Le petit oiseau représente les parcelles de beauté et d'innocence
que notre triste planète recèlera toujours, quels que soient ses
épuisements. Le faucon est la part [80] infiniment plus forte
d'égoïsme et de grossièreté qui constitue le train du monde. Le sage
rachète la liberté du bien et du beau en abandonnant sa chair aux
avides qui, tandis qu'ils mangent ces dépouilles matérielles, le laissent
en repos, ainsi que ce qu'il aime. Les balances descendues du ciel sont
la fatalité : on ne la fléchit pas, on ne lui fait point sa part ; mais, au
moyen de l'abnégation absolue, en lui jetant sa proie, on lui échappe,
car elle n'a plus alors de prise sur nous.
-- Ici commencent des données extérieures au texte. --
(** * ActionUnitManager: subscription gate, subscription lifecycle, user deletion

    A shallow embedding of the parts of the Django backend that carry
    policy:

    - [actionunit/models.py]: [CustomUser] (with its [delete] guard, its
      [save] and its [get_default_password]) and [Subscription] (with its
      declared choices);
    - [actionunit/middleware.py]: [SubscriptionMiddleware.process_view];
    - [actionunit/serializers.py]: [SubscriptionSerializer] and
      [SubscriptionCreateSerializer];
    - [actionunit/views.py]: [subscription_status], [create_subscription],
      [initiate_payment] and [verify_payment].

    Conventions.  A [DateField] value is the proleptic ordinal of the date
    (an integer number of days), so [d + timedelta(days=n)] is [d + n] and
    date comparison is integer comparison; [timezone.now().date()] is the
    argument [today] (the current date is far away from [date.max], so the
    additions of at most 365 days made here do not overflow).  A
    [CharField] is a [string]; the database does not enforce [choices], so
    a status or plan is any string.  Columns that play no part in the
    policy (names, e-mail, phone, passwords, the auto-generated primary key
    and the timestamps of a subscription) are left out of the rows. *)

From stdpp Require Import gmap strings list fin_maps pretty.

Open Scope string_scope.
Open Scope Z_scope.

(** ** Python values shared by the modules *)

(** [x in [a, b, ...]] on strings. *)
Definition str_in (x : string) (l : list string) : bool :=
  existsb (String.eqb x) l.

(** [s.startswith(p)] *)
Definition startswith (s p : string) : bool := String.prefix p s.

(** Exceptions that can leave the modelled functions. *)
Inductive exn :=
| AttributeError
| ValidationError (msg : string)
| IntegrityError.
(* ===== verification/GoStrings.v ===== *)
(** * Go's [strings] package, as far as the provider uses it

    A Go string is a sequence of bytes: [String.string]. Indices are Go's
    [int]s, with -1 for "not found". *)

From S2P Require Import Prelude.
From Stdlib Require Import Ascii.
Local Open Scope Z_scope.

Abbreviation slen s := (Z.of_nat (String.length s)).

(** [s[i:]] and [s[i:j]]. *)
Definition slice_from (s : string) (i : Z) : string :=
  String.substring (Z.to_nat i) (String.length s - Z.to_nat i) s.
Definition slice (s : string) (i j : Z) : string :=
  String.substring (Z.to_nat i) (Z.to_nat (j - i)) s.

(** [strings.HasPrefix]. *)
Definition HasPrefix (s p : string) : bool := String.prefix p s.

(** [strings.Contains]. *)
Fixpoint Contains (s sub : string) : bool :=
  String.prefix sub s ||
  match s with
  | EmptyString => false
  | String _ s' => Contains s' sub
  end.

(** [strings.IndexByte]. *)
Fixpoint IndexByte (s : string) (c : ascii) : Z :=
  match s with
  | EmptyString => -1
  | String d s' =>
    if Ascii.eqb d c then 0
    else let i := IndexByte s' c in if i <? 0 then -1 else i + 1
  end.

(** [strings.Split] on a one-byte separator. *)
Fixpoint Split (s : string) (sep : ascii) : list string :=
  match s with
  | EmptyString => [EmptyString]
  | String d s' =>
    if Ascii.eqb d sep then EmptyString :: Split s' sep
    else match Split s' sep with
         | [] => [String d EmptyString]
         | h :: t => String d h :: t
         end
  end.

(** [strings.Cut] on a one-byte separator: before, after, found. *)
Definition Cut (s : string) (sep : ascii) : string * string * bool :=
  let i := IndexByte s sep in
  if i <? 0 then (s, EmptyString, false)
  else (slice s 0 i, slice_from s (i + 1), true).

(** [strings.ReplaceAll] of one byte by another. *)
Fixpoint ReplaceAll (s : string) (old new : ascii) : string :=
  match s with
  | EmptyString => EmptyString
  | String d s' => String (if Ascii.eqb d old then new else d) (ReplaceAll s' old new)
  end.

(** [strings.Join]. *)
Fixpoint Join (l : list string) (sep : string) : string :=
  match l with
  | [] => EmptyString
  | [s] => s
  | s :: l' => s +:+ sep +:+ Join l' sep
  end.

(** [strings.ToLower] of ASCII letters; the others are kept. *)
Definition lower_ascii (c : ascii) : ascii :=
  let n := N_of_ascii c in if ((65 <=? n) && (n <=? 90))%N then ascii_of_N (n + 32) else c.
Fixpoint ToLower (s : string) : string :=
  match s with EmptyString => EmptyString | String c s => String (lower_ascii c) (ToLower s) end.

(** [%d] of a non-negative integer. *)
Definition digit (n : N) : ascii := ascii_of_N (48 + n).
Fixpoint format_dec_aux (fuel : nat) (n : N) (acc : string) : string :=
  match fuel with
  | O => acc
  | S fuel' =>
    let acc' := String (digit (n mod 10)) acc in
    if (n / 10 =? 0)%N then acc' else format_dec_aux fuel' (n / 10) acc'
  end.
Definition format_dec (n : nat) : string := format_dec_aux (S n) (N.of_nat n) EmptyString.

(** The byte occurs in the string. *)
Fixpoint has_byte (c : ascii) (s : string) : bool :=
  match s with
  | EmptyString => false
  | String d s' => Ascii.eqb d c || has_byte c s'
  end.

(** ** Appending *)

Lemma app_cons c s t : String c s +:+ t = String c (s +:+ t).
Proof. reflexivity. Qed.
Lemma app_nil_l s : EmptyString +:+ s = s.
Proof. reflexivity. Qed.
Lemma app_nil_r s : s +:+ EmptyString = s.
Proof. induction s as [|c s IH]; [done|]. rewrite app_cons. by f_equal. Qed.
Lemma app_assoc s t u : (s +:+ t) +:+ u = s +:+ (t +:+ u).
Proof. induction s as [|c s IH]; [done|]. rewrite !app_cons. by f_equal. Qed.
Lemma length_app_str s t : String.length (s +:+ t) = (String.length s + String.length t)%nat.
Proof. induction s as [|c s IH]; [done|]. rewrite app_cons. simpl. by rewrite IH. Qed.
Create Rewrite HintDb gostr.
#[export] Hint Rewrite app_cons app_nil_l app_nil_r app_assoc length_app_str : gostr.

Lemma app_inj_l s t u : s +:+ t = s +:+ u → t = u.
Proof. induction s as [|c s IH]; [done|]. rewrite !app_cons. intros [= E]. auto. Qed.

Lemma app_inj_len s1 t1 s2 t2 :
  String.length s1 = String.length s2 → s1 +:+ t1 = s2 +:+ t2 → s1 = s2 ∧ t1 = t2.
Proof.
  revert s2. induction s1 as [|c s1 IH]; intros [|d s2]; simpl; try done.
  intros [= L]. rewrite !app_cons. intros [= -> E]. apply IH in E as [-> ->]; done.
Qed.

(** A string splits in one way at the first occurrence of a byte. *)
Lemma app_byte_inj c s1 t1 s2 t2 :
  has_byte c s1 = false → has_byte c s2 = false →
  s1 +:+ String c t1 = s2 +:+ String c t2 → s1 = s2 ∧ t1 = t2.
Proof.
  revert s2. induction s1 as [|d s1 IH]; intros [|e s2]; simpl; rewrite ?app_cons, ?app_nil_l.
  - by intros _ _ [= ->].
  - intros _ H [= -> E]. by rewrite Ascii.eqb_refl in H.
  - intros H _ [= -> E]. by rewrite Ascii.eqb_refl in H.
  - intros H1 H2 [= -> E]. bool_prop. apply IH in E as [-> ->]; done.
Qed.

Lemma has_byte_app c s t : has_byte c (s +:+ t) = has_byte c s || has_byte c t.
Proof.
  induction s as [|d s IH]; [done|]. rewrite app_cons. simpl. by rewrite IH, orb_assoc.
Qed.

(** The separator that occurs once splits a string one way. *)
Lemma app_byte_unique c s1 t1 s2 t2 :
  has_byte c s2 = false → has_byte c t2 = false →
  s1 +:+ String c t1 = s2 +:+ String c t2 → s1 = s2 ∧ t1 = t2.
Proof.
  intros H2 Ht E. assert (has_byte c s1 = false) as H1; [|by apply (app_byte_inj c)].
  revert s2 H2 E. induction s1 as [|d s1 IH]; intros [|e s2]; rewrite ?app_cons, ?app_nil_l; [done|done| |].
  - intros _ [= -> E]. rewrite <- E, has_byte_app in Ht. simpl in Ht. by rewrite Ascii.eqb_refl, orb_true_r in Ht.
  - simpl. intros [H2 H3]%orb_false_iff [= -> E]. rewrite H2. simpl. by apply (IH s2).
Qed.
#[export] Hint Rewrite has_byte_app : gostr.

(** ** Slices *)

Lemma substring_0_len s t : String.substring 0 (String.length s) (s +:+ t) = s.
Proof. induction s as [|c s IH]; [by destruct t|]. rewrite app_cons. simpl. by rewrite IH. Qed.

Lemma substring_all s : String.substring 0 (String.length s) s = s.
Proof. rewrite <- (app_nil_r s) at 2. apply substring_0_len. Qed.

Lemma substring_app_skip s t n :
  String.substring (String.length s) n (s +:+ t) = String.substring 0 n t.
Proof. induction s as [|c s IH]; [done|]. rewrite app_cons. simpl. apply IH. Qed.

Lemma slice_prefix s t : slice (s +:+ t) 0 (slen s) = s.
Proof.
  unfold slice. rewrite Z.sub_0_r, Nat2Z.id. apply substring_0_len.
Qed.

Lemma slice_from_app s t i : i = slen s → slice_from (s +:+ t) i = t.
Proof.
  intros ->. unfold slice_from. rewrite Nat2Z.id, length_app_str, substring_app_skip.
  rewrite Nat.add_comm, Nat.add_sub. apply substring_all.
Qed.

Lemma slice_from_app_byte s c t : slice_from (s +:+ String c t) (slen s + 1) = t.
Proof.
  change (String c t) with (String c EmptyString +:+ t). rewrite <- app_assoc.
  apply slice_from_app. rewrite length_app_str. simpl. lia.
Qed.

Lemma slice_mid s c t u : slice (s +:+ String c (t +:+ u)) (slen s + 1) (slen s + 1 + slen t) = t.
Proof.
  unfold slice. replace (Z.to_nat (slen s + 1 + slen t - (slen s + 1))) with (String.length t) by lia.
  replace (Z.to_nat (slen s + 1)) with (String.length (s +:+ String c EmptyString))
    by (rewrite length_app_str; simpl; lia).
  change (String c (t +:+ u)) with (String c EmptyString +:+ (t +:+ u)). rewrite <- app_assoc.
  rewrite substring_app_skip. apply substring_0_len.
Qed.

(** ** [IndexByte] *)

Lemma IndexByte_range s c : -1 ≤ IndexByte s c < slen s.
Proof.
  induction s as [|d s IH]; simpl; [lia|].
  destruct (Ascii.eqb d c); [lia|]. destruct (Z.ltb_spec (IndexByte s c) 0); lia.
Qed.

Lemma IndexByte_app s c t : has_byte c s = false → IndexByte (s +:+ String c t) c = slen s.
Proof.
  induction s as [|d s IH]; simpl; rewrite ?app_cons, ?app_nil_l; simpl.
  - by rewrite Ascii.eqb_refl.
  - intros H. bool_prop. rewrite H, IH by done.
    destruct (Z.ltb_spec (slen s) 0); lia.
Qed.

Lemma IndexByte_none s c : IndexByte s c < 0 ↔ has_byte c s = false.
Proof.
  induction s as [|d s IH]; simpl; [lia|].
  destruct (Ascii.eqb d c); simpl; [split; [lia|done]|].
  rewrite <- IH. pose proof (IndexByte_range s c).
  destruct (Z.ltb_spec (IndexByte s c) 0); lia.
Qed.

(** The index splits the string at the byte's first occurrence. *)
Lemma IndexByte_split s c :
  0 ≤ IndexByte s c →
  ∃ a b, s = a +:+ String c b ∧ has_byte c a = false ∧ IndexByte s c = slen a.
Proof.
  induction s as [|d s IH]; simpl; [lia|].
  destruct (Ascii.eqb d c) eqn:E.
  - intros _. apply Ascii.eqb_eq in E as ->. by exists EmptyString, s.
  - destruct (Z.ltb_spec (IndexByte s c) 0); [lia|]. intros _.
    destruct IH as (a & b & -> & Ha & Hi); [done|].
    exists (String d a), b. rewrite app_cons. simpl. rewrite E, Ha. split_and!; [done..|].
    rewrite Hi. lia.
Qed.

(** ** [Split] *)

Lemma Split_nonnil s c : Split s c ≠ [].
Proof. destruct s; simpl; [done|]. destruct (Ascii.eqb _ _); [done|]. by destruct (Split s c). Qed.

Lemma Split_none s c : has_byte c s = false → Split s c = [s].
Proof.
  induction s as [|d s IH]; simpl; [done|]. intros H. bool_prop. by rewrite H, IH.
Qed.

Lemma Split_app s c t : has_byte c s = false → Split (s +:+ String c t) c = s :: Split t c.
Proof.
  induction s as [|d s IH]; simpl; rewrite ?app_cons, ?app_nil_l; simpl.
  - by rewrite Ascii.eqb_refl.
  - intros H. bool_prop. by rewrite H, IH.
Qed.

(** Joining the parts gives the string back, and no part holds the separator. *)
Lemma Split_Join s c : Join (Split s c) (String c EmptyString) = s.
Proof.
  induction s as [|d s IH]; [done|]. simpl. destruct (Ascii.eqb d c) eqn:E.
  - apply Ascii.eqb_eq in E as ->. pose proof (Split_nonnil s c).
    simpl. destruct (Split s c); [done|]. by rewrite IH.
  - pose proof (Split_nonnil s c). destruct (Split s c) as [|h [|h' t]]; [done|..]; simpl in *.
    + by f_equal.
    + by rewrite app_cons, IH.
Qed.

Lemma Split_parts s c p : p ∈ Split s c → has_byte c p = false.
Proof.
  revert p. induction s as [|d s IH]; intros p; simpl.
  - rewrite list_elem_of_singleton. by intros ->.
  - destruct (Ascii.eqb d c) eqn:E.
    + rewrite elem_of_cons. intros [->|H]; auto.
    + destruct (Split s c) as [|h t]; rewrite elem_of_cons.
      * intros [->|H]; [simpl; by rewrite E|set_solver].
      * intros [->|H]; [simpl; rewrite E; apply IH; set_solver|apply IH; set_solver].
Qed.

(** [Split] into exactly two parts. *)
Lemma Split_two s c a b : Split s c = [a; b] → s = a +:+ String c b.
Proof. intros E. rewrite <- (Split_Join s c), E. simpl. by rewrite app_cons, app_nil_l. Qed.

(** ** [Cut] *)

Lemma Cut_app s c t : has_byte c s = false → Cut (s +:+ String c t) c = (s, t, true).
Proof.
  intros H. unfold Cut. rewrite IndexByte_app by done.
  destruct (Z.ltb_spec (slen s) 0); [lia|]. by rewrite slice_prefix, slice_from_app_byte.
Qed.

(** ** [Contains] *)

Lemma prefix_app p s : String.prefix p (p +:+ s) = true.
Proof.
  induction p as [|c p IH]; [by destruct s|]. rewrite app_cons. simpl.
  destruct (ascii_dec c c); done.
Qed.

Lemma Contains_prefix s sub : String.prefix sub s = true → Contains s sub = true.
Proof. by destruct s; simpl; intros ->. Qed.

Lemma Contains_app_r a sub b : Contains (a +:+ (sub +:+ b)) sub = true.
Proof.
  induction a as [|c a IH]; rewrite ?app_cons, ?app_nil_l.
  - apply Contains_prefix, prefix_app.
  - simpl. rewrite IH. apply orb_true_r.
Qed.

Lemma Contains_cons c s sub : Contains s sub = true → Contains (String c s) sub = true.
Proof. simpl. intros ->. apply orb_true_r. Qed.

Lemma Contains_prepend a s sub : Contains s sub = true → Contains (a +:+ s) sub = true.
Proof.
  intros H. induction a as [|c a IH]; [done|]. rewrite app_cons. by apply Contains_cons.
Qed.

(** A one-byte pattern is a byte. *)
Lemma Contains_byte s c : Contains s (String c EmptyString) = has_byte c s.
Proof.
  induction s as [|d s IH]; [done|]. simpl. rewrite IH.
  destruct (ascii_dec c d) as [->|N].
  - rewrite (proj2 (Ascii.eqb_eq d d)) by done. by destruct s.
  - destruct (Ascii.eqb_spec d c); [congruence|done].
Qed.

(** ** [ReplaceAll] *)

Lemma ReplaceAll_no_byte s old new : old ≠ new → has_byte old (ReplaceAll s old new) = false.
Proof.
  intros N. induction s as [|d s IH]; simpl; [done|]. rewrite IH, orb_false_r.
  destruct (Ascii.eqb_spec d old) as [->|M]; by apply Ascii.eqb_neq.
Qed.

Lemma ReplaceAll_id s old new : has_byte old s = false → ReplaceAll s old new = s.
Proof.
  induction s as [|d s IH]; simpl; [done|]. intros H. bool_prop. by rewrite H, IH.
Qed.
Quant au faucon, il se tient
tranquille dès que la vertu, par ses sacrifices, lui procure des
avantages supérieurs à ceux qu'il atteindrait par sa propre violence.
Tirant profit de la vertu, il a intérêt à ce qu'il y en ait ; ainsi, au prix
de l'abandon de sa partie matérielle, le sage atteint son but unique, qui
est de jouir en paix de l'idéal.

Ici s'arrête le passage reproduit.